久しぶりに紫色がラインナップされていたので、Xperiaファンの方は紫を指名買いした方もおおいのではないでしょうか。

一番の特徴はディスプレイの比率です。通常16~19:9の比率(アスペクト比)であることが多いのですが、ソニーは思い切って21:9の超縦長ディスプレイを採用しました。

その比率はほぼ「シネスコ」(シネマスコープ)と呼ばれる画面比率と同じで、ハリウッドなどの映画作品をスマホで黒帯無しで見られる比率なのでした。

ただの画面比率なのですが、シネスコ比率のディスプレイを導入したのはソニーが初めてだったこともあり、

賛否両論。

いやだってどう考えてもなげーじゃん。スマホというより笏じゃん。平安時代の。

そんな声が聞こえていましたし、私もそう思っておりました。

ソニーはこれを、「エッジ・センス」と呼ばれる側面をタッチすることで機能を呼び出せるというソフトウェアでカバー。多少は片手でも操作ができるよう、調整をしたのでした。

従来型のスマホを使っていると、やはり持ちにくさや操作のしずらさを感じやすい設計でした。しかし言い換えれば、ある意味でソニーらしい「攻めた」設計です。

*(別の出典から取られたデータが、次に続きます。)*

Definition run_what_if (expired : nat → bool) (r : ScheduleInput) (m : dec) : result WhatIfResult :=
  raise_if (dleb m (dint 0)) (ValueError "capacity multiplier must be positive");;
  o ← optimize expired content_hash (capacity_scenario m r);
  Ok (MkWhatIf true [("capacity_multiplier", dec_str m)] o).

Definition scale_price (m : dec) (s : TimeSlot) : TimeSlot :=
  MkTimeSlot (index s) (starts_at s) (duration_hours s) (gpu_capacity s) (power_capacity_kw s) (dmul (price_per_kwh s) m) (carbon_kg_per_kwh s).
Definition price_scenario (m : dec) (r : ScheduleInput) : ScheduleInput := with_slots r (map (scale_price m) (slots r)).

(** The two runs have a clock each. *)
Definition change_slot_prices (expired expired' : nat → bool) (r : ScheduleInput) (m : dec) : result Counterfactual :=
  raise_if (dleb m (dint 0)) (ValueError "price multiplier must be positive");;
  original ← optimize expired content_hash r;
  changed ← optimize expired' content_hash (price_scenario m r);
  let delta := match opt_plan original, opt_plan changed with
               | Some p, Some q => Some (dsub (estimated_cost q) (estimated_cost p))
               | _, _ => None end in
  Ok (MkCounterfactual "price_multiplier" (dint 1) m delta changed).
End studies.

(** ** Requests whose slots offer less, or cost more *)

(** [s'] offers no more than [s], for the same time *)
Record tightens (s' s : TimeSlot) : Prop := {
  ti_index : index s' = index s;
  ti_start : starts_at s' = starts_at s;
  ti_duration : duration_hours s' = duration_hours s;
  ti_gpus : gpu_capacity s' <= gpu_capacity s;
  ti_power : (dval (power_capacity_kw s') <= dval (power_capacity_kw s))%Q
}.

Section tighter.
Context (r : ScheduleInput) (f : TimeSlot → TimeSlot) (Hf : ∀ s, s ∈ slots r → tightens (f s) s).
#[local] Abbreviation r' := (with_slots r (map f (slots r))).

Lemma eligible_tighter j s : s ∈ slots r → eligible j (f s) = true → eligible j s = true.
Proof using Hf.
  intros Hs. destruct (Hf s Hs) as [_ Hst _ Hg Hp]. unfold eligible, before_deadline. rewrite Hst, !andb_true_iff, !Z.leb_le, !dleb_true.
  intros [[? ?] ?]. split_and!; [done|lia|lra].
Qed.

Lemma slot_of n s : slots r' !! n = Some s → ∃ s0, slots r !! n = Some s0 ∧ s0 ∈ slots r ∧ s = f s0.
Proof using Type.
  cbn. rewrite list_lookup_fmap. intros (s0 & Hs & ->)%fmap_Some. exists s0. split_and!; [done|by eapply list_elem_of_lookup_2|done].
Qed.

自社の美的センスのためなら互換も遠慮なく切り捨て、既存のリピーターを自ら断ち切ってきました。そしてそれでもソニーを追っかける…そういった人々を、世の人はソニー信者というわけです。

別にスマホがソニーだとかPS VITAを買っただけでソニー信者にはならんのです。

21:9比率の世界初4KHDR対応有機ELディスプレイ。それまでの旧態依然としたXperiaが投げ売りされていたところに颯爽と登場した「1」は大きな衝撃を市場に生み出したのです。

ようやく複眼レンズ化

ソニーが頑張ったのはディスプレイ比率だけではありません。カメラもようやく、米中スマホのフラッグシップモデルに追いつこうとしていました。

というのも、それまでソニーはスマホのレンズをずっと単眼にこだわり続けていました。2017年にはすでに主流となっていた複眼、ソニーはXperia XZパフォーマンスという迷スマホでこっそり搭載したほか、ずっと単眼でした。

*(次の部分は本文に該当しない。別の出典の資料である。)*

Definition create_approval (now : Z) (b : ResourceRequest) (c : ApiContext) : M state response :=
  request ← mlift (parse_approval b c);
  operate now c "approval.create" (req_id request) (VDict (body_data b))
    (on_approvals (aa_create aa request);; mret (RApproval request)).

(** The write that carries a decision over to the plan *)
Definition decide_put (c : ApiContext) (plan_id : string) (plan : StoredResource pyval) (target stamp : string) (at_ : datetime) : put_request pyval :=
  MkPut "plan" plan_id (ctx_tenant c)
    (<[stamp := VStr (dt_text at_)]> (<["state" := VStr target]> (without_id (body plan)))) (plan_key c) (Some (etag plan)).

Definition settle_plan (now : Z) (c : ApiContext) (plan_id target stamp : string) (at_ : datetime) : M state (option rbody) := λ st,
  match api_get api (ctx_tenant c, "plan", plan_id) (st_store st) with
  | Err (KeyError _) => (st, Ok None)
  | Err e => (st, Err e)
  | Ok plan =>
      if py_eq (field "state" (body plan)) (VStr "pending_approval") then
        (d ← commit_plan now (Ok (decide_put c plan_id plan target stamp at_)); mret (Some d)) st
      else (st, Ok None)
  end.

Definition approve_callback (now : Z) (approval_id role : string) (b : ResourceRequest) (c : ApiContext) : M state response :=
  at_ ← mlift (item "now" (body_data b) ≫= λ v, fromisoformat (text v));
  a ← on_approvals (aa_approve aa (ctx_tenant c) approval_id (ctx_actor c) role at_);
  if bool_decide (req_status a = APPROVED) then
    d ← settle_plan now c (req_plan_id a) "approved" "approved_at" at_; mret (RDecided a d)
  else mret (RDecided a None).

Definition approve_request (now : Z) (approval_id : string) (b : ResourceRequest) (c : ApiContext) : M state response :=
  role ← mlift (text <$> item "role" (body_data b));
  mguard (negb (bool_decide (role ∈ ctx_roles c))) (PermissionError "approval role is not assigned to authenticated identity");;
  operate now c "approval.approve" approval_id (VDict (body_data b)) (approve_callback now approval_id role b c).

Definition reject_callback (now : Z) (approval_id : string) (c : ApiContext) : M state response :=
  request ← on_approvals (aa_get aa (ctx_tenant c) approval_id);
  mguard (negb (bool_decide (req_tenant_id request = ctx_tenant c))) (PermissionError "cross-tenant approval access");;
  rejected ← on_approvals (aa_reject aa (ctx_tenant c) approval_id);
  d ← settle_plan now c (req_plan_id rejected) "rejected" "rejected_at" (utc now);
  mret (RDecided rejected d).

Definition reject_request (now : Z) (approval_id : string) (b : ResourceRequest) (c : ApiContext) : M state response :=
  operate now c "approval.reject" approval_id (VDict (body_data b)) (reject_callback now approval_id c).

(** ** Interleaved requests

    A configuration: the store, the approvals, and the writes that requests have prepared and not yet made. *)

(** A write prepared from what the store and the approvals show *)
Inductive prepared (s : S) (a : A) : put_request pyval → Prop :=
| prepare_validate now c id current q :
    api_get api (ctx_tenant c, "plan", id) s = Ok current → validate_put now c id current = Ok q → prepared s a q
| prepare_submit c id current risk q :
    api_get api (ctx_tenant c, "plan", id) s = Ok current → plan_risk (body current) = Ok risk →
    submit_put c id current risk = Ok q → prepared s a q
| prepare_decide c approval_id r plan target stamp at_ :
    aa_view aa a (ctx_tenant c) approval_id = Some r →
    (req_status r = APPROVED ∧ target = "approved" ∧ stamp = "approved_at" ∨
     req_status r = REJECTED ∧ target = "rejected" ∧ stamp = "rejected_at") →
    api_get api (ctx_tenant c, "plan", req_plan_id r) s = Ok plan →
    py_eq (field "state" (body plan)) (VStr "pending_approval") = true →
    prepared s a (decide_put c (req_plan_id r) plan target stamp at_).

Abbreviation gov_config := (S * A * list (put_request pyval))%type.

そのため広角やポートレートといった撮影には全く無縁でしたが、「1」では3眼レンズを搭載。

・F1.6 26mm 1/2.3型
・F2.4 52mm 1/2.3型
・F2.4 16mm 1/2.3型

の3つで、画素数は全て1220万画素。ここがソニーらしく、全てのレンズで画素数やセンサーを統一することでレンズによって写真映りが変わらないようにしています。

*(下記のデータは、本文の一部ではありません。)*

(* ===== verification/Certification.v ===== *)
(** * Release certification

    [packages/certification/service.py]: the certificate of a release from its gate results, its content hash
    and the checks of a stored certificate; [signing.py]: release tokens.  Lifecycle has the repository.

    A file of the repository is its document; [write_evidence] and [verify_evidence] (the SHA-256 sidecar, the
    JUnit report, atomic replacement) are taken to keep it, and the JSON text of a document to keep its values.
    Parameters: the digests of a certificate body and of an artifact set, and the JWT library.  Release has the
    collection of gate evidence from the file system. *)
From S2P Require Import Prelude PyValue Domain.
Local Open Scope Z_scope.

(** ** service.py *)

Record GateResult := MkGate { gate_name : string; passed : bool; evidence : list string; reason : option string }.
#[global] Instance gate_eq_dec : EqDecision GateResult.
Proof. solve_decision. Defined.

#[local] Abbreviation hashes := (list (string * string)).
#[local] Abbreviation json := (list (string * pyval)).

(** the body a certificate's hash is taken of *)
Record cert_body := MkBody {
  release_id : string; commit : string; generated_at : datetime; expires_at : datetime; status : string;
  gates : list GateResult; risks : list string; evidence_hashes : hashes; artifacts : hashes;
  test_summary : json; scenario_metrics : json; approvals : list json
}.
Record CertificationResult := MkCert { body : cert_body; certificate_hash : string; signature : option string }.

Definition MANDATORY_GATES : list string :=
  ["build"; "tests"; "contracts"; "security"; "scenarios"; "performance"; "backup_restore"; "external_integrations"; "acceptance"].

Definition is_hex (c : Ascii.ascii) : bool := is_digit c || ((97 <=? ord c) && (ord c <=? 102)).
Definition is_sha256 (s : string) : bool := (String.length s =? 64)%nat && forallb is_hex (String.list_ascii_of_string s).

(** [IMMUTABLE_REVISION.fullmatch]: 7 to 64 hexadecimal digits, or ["sha256:"] and 64 of them *)
Definition immutable_revision (s : string) : bool :=
  (forallb is_hex (String.list_ascii_of_string s) && (7 <=? String.length s)%nat && (String.length s <=? 64)%nat)
  || (bool_decide (String.substring 0 7 s = "sha256:") && is_sha256 (String.substring 7 (String.length s - 7) s)).

(** [dict(sorted(d.items()))] *)
Definition sort_dict (d : hashes) : hashes := py_sorted (cmp_on fst String.compare) d.

(** every evidence hash is an artifact hash, unchanged *)
Definition artifacts_cover (a e : hashes) : bool := forallb (λ kv, bool_decide (od_get kv.1 a = Some kv.2)) e.

Definition unbound (e : hashes) (g : GateResult) : bool :=
  bool_decide (evidence g = []) || existsb (λ r, match od_get r e with None => true | Some _ => false end) (evidence g).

また、「瞳オートフォーカス」と呼ばれる、ソニーの一眼カメラで採用しているフォーカス方式を導入。人物や動物の撮影時に強みを発揮します。

あとシャッターボタンは健在です。

映画を4Kで楽しめるスマホ

こうしたディスプレイとカメラの融合によって、高度な次元で撮影から動画閲覧まで楽しめるスマホになったXperia1。

コモディティ化が激しく、一般人がiPhoneもGalaxyもファーウェイもシャープも見分けられないようになった昨今で、折りたたみもせず奇をてらわず、まあよくここまで尖ったスマホを生み出したなあと驚きました。

XZシリーズで盛大にずっこけ、Galaxyの後塵を拝してきたXperia。大赤字だしこのまま撤退だろうなあと思っていたところに起死回生の神スマホ。どうやらもうしばらく、ソニーのワクワクするスマホを楽しめるようです。